Die Corona-Situation habe die Lage für die Landwirte noch weiter verschlimmert, weil sie bei laufenden Kosten teilweise auf ihrer Produkten sitzenblieben. „Die Ställe sind voll“, erläuterte Elling, der ein Betrieb in Vreden führt, der ihn durch seine Arbeit mit vielen Bauern in Kontakt kommt und viele Leidensgeschichten aus Mastbetrieben oder aus der Milchwirtschaft hört. „Die Zahnräder greifen nicht mehr ineinander“, meinte er.

Die Bauern protestieren an vielen Orten in Deutschland. Das Fass zum Überlaufen hatte nun ein Brief der Topmanager der großen deutschen Handelsketten wie Edeka, Rewe, Aldi und die Schwarz-Gruppe, zu der auch Lidl gehört, an Bundeskanzlerin Angela Merkel gebracht. In dem beschweren sie sich über Äußerungen von Bundeslandwirtschaftsministerin Julia Klöckner. Ein von ihr erarbeiteter Gesetzentwurf sollte Landwirte und kleinere Lieferanten besser vor dem Preisdruck der Einzelhändler schützen. Darin wurde auch von teils unfairen Bedingungen wie später Bezahlung und kurzfristigen Stornierungen gesprochen.

„Die Wertschätzung in der Landwirtschaft ist nicht mehr da“, sagte Elling. Die Handelsunternehmen würden weitere Preissenkungen fordern und damit argumentieren, dass dann mehr verkauft würde. Das würde aber nicht funktionieren. „Die Oma kauft vielleicht einmal ein Kotelett mehr und friert es ein. Doch irgendwann holt sie es auch wieder raus“, so Elling.

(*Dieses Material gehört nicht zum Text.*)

(** * rasa.core.channels.botframework : a shallow embedding

    The module connects a conversational backend to the Microsoft Bot
    Framework.  [BotFramework] is the outbound channel: it keeps a bearer
    token in two class attributes shared by every instance, builds activity
    payloads and posts them.  [BotFrameworkInput] is the inbound side: its
    [/webhook] route turns a posted activity into a [UserMessage] and hands
    it to the backend.

    Python values are embedded as a tree of JSON-like values, the class
    attributes, the dict objects passed by reference, the clock and the
    record of observable calls (HTTP posts, log records) as an explicit
    state, and exceptions as an error result threaded through a small
    state-and-exception monad. *)

From Stdlib Require Import ZArith String Ascii List Lia Bool DecimalString.
From stdpp Require Import base gmap strings.
Import ListNotations.

Open Scope Z_scope.

(** ** Python values *)

(** The values a decoded JSON document is made of.  A [str] is a sequence of
    code points below 256, one [ascii] each; floats are not represented,
    and an [int] is one the interpreter converts to text (by default it
    refuses an [int] of more than 4300 digits).  A dict keeps its items
    in insertion order, as Python does. *)
#[warnings="-register-all"]
Inductive pyval : Type :=
  | PNone
  | PBool (b : bool)
  | PInt (z : Z)
  | PStr (s : string)
  | PList (l : list pyval)
  | PDict (d : list (string * pyval)).

Abbreviation pydict := (list (string * pyval)).

(** The exceptions the module can meet.  All of them derive from
    [Exception].  [RequestException] is the base class of what
    [requests.post] raises ([MissingSchema], [InvalidSchema], [InvalidURL],
    [ConnectionError], [Timeout] and the like), which are not told apart;
    [Failure] stands for whatever the backend handler raises. *)
Inductive exn : Type :=
  | KeyError (key : string)
  | TypeError
  | AttributeError
  | ValueError
  | OverflowError
  | RequestException
  | InvalidUsage
  | Failure (what : string).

In Cloppenburg fordern die über 100 Landwirte, dass Klaus Gehrig, der Chef der Schwarz-Gruppe, zu Gesprächen vorbeikommt, berichtete der NDR. Hier hatte Lidl am Montagabend Gesprächsbereitschaft signalisiert, ohne ins Detail zu gehen. Am Dienstagmittag überlegte die Polizei der niedersächschen Stadt die Blockade zu beenden, weil kein Konsens hergestellt werden konnte.